▶ WHAT TO WORK ON
What lines of the data hold the string "unfold"? Copy them all.

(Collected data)
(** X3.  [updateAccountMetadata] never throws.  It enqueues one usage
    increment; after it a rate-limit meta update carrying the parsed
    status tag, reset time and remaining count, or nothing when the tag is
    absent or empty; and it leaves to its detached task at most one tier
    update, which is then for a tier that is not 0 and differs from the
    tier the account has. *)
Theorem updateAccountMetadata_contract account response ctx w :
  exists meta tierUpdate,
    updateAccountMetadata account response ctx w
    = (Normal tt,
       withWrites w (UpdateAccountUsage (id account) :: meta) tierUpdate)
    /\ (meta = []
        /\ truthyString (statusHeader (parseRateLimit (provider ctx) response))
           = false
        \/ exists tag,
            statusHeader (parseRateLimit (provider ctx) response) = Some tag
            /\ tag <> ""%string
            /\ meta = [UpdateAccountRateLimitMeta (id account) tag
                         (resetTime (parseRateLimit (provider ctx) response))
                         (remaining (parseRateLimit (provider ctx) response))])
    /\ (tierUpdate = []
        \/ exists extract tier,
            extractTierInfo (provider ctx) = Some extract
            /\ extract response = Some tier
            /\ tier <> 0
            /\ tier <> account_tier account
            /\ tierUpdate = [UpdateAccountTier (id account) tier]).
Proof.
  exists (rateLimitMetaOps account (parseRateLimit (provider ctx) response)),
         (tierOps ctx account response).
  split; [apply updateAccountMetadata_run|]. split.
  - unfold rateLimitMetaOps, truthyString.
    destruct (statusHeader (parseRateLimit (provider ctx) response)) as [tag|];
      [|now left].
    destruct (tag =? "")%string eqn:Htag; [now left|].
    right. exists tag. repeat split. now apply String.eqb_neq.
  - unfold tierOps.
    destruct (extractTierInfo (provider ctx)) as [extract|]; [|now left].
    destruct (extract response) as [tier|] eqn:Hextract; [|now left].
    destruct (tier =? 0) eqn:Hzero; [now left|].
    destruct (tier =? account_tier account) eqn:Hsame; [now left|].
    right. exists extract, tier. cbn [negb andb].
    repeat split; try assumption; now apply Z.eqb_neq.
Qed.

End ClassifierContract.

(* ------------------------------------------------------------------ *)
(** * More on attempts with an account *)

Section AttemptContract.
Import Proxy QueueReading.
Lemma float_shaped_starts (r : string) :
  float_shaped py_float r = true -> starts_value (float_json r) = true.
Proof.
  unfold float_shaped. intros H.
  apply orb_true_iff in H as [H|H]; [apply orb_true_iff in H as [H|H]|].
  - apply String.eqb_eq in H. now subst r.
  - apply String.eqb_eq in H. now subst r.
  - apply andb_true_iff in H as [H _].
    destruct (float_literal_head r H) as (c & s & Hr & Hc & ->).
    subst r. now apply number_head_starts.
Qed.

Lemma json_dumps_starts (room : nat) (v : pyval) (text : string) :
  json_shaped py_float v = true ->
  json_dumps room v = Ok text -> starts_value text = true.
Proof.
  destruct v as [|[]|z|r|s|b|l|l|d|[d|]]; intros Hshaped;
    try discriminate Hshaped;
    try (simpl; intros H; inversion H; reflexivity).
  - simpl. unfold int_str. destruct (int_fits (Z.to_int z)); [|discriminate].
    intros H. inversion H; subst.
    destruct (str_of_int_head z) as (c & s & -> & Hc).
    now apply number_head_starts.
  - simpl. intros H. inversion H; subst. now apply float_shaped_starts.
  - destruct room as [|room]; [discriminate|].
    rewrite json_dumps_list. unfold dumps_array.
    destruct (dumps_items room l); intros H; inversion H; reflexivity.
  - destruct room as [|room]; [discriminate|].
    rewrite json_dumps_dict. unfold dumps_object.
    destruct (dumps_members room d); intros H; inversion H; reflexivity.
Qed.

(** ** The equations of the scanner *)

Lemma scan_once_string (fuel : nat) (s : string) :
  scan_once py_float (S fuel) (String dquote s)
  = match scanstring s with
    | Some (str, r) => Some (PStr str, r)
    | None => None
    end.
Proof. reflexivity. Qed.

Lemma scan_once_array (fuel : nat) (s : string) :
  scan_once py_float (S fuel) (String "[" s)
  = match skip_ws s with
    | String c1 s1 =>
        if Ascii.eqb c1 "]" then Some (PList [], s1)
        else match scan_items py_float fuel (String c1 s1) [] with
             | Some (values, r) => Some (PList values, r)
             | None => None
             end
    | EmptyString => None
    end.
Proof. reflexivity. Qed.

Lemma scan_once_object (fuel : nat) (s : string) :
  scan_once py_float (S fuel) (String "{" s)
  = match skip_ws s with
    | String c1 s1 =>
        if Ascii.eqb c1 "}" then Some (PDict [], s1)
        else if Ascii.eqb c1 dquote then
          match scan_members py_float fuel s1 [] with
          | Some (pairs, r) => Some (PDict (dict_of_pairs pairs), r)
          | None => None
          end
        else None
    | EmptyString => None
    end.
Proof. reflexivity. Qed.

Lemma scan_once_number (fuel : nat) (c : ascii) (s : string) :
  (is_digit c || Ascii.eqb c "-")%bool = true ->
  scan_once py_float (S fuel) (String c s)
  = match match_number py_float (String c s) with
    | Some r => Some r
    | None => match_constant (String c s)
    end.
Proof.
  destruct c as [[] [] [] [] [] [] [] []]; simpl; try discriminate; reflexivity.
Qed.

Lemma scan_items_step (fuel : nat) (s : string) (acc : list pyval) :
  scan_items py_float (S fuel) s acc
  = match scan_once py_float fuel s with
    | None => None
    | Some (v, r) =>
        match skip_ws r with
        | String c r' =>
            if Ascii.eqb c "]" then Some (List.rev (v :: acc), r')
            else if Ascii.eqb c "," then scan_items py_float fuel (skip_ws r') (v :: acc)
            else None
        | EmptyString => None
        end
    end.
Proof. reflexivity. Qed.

▶ ANSWER TO THIS TASK
  - unfold rateLimitMetaOps, truthyString.
  - unfold tierOps.
  unfold float_shaped. intros H.
  - simpl. unfold int_str. destruct (int_fits (Z.to_int z)); [|discriminate].
    rewrite json_dumps_list. unfold dumps_array.
    rewrite json_dumps_dict. unfold dumps_object.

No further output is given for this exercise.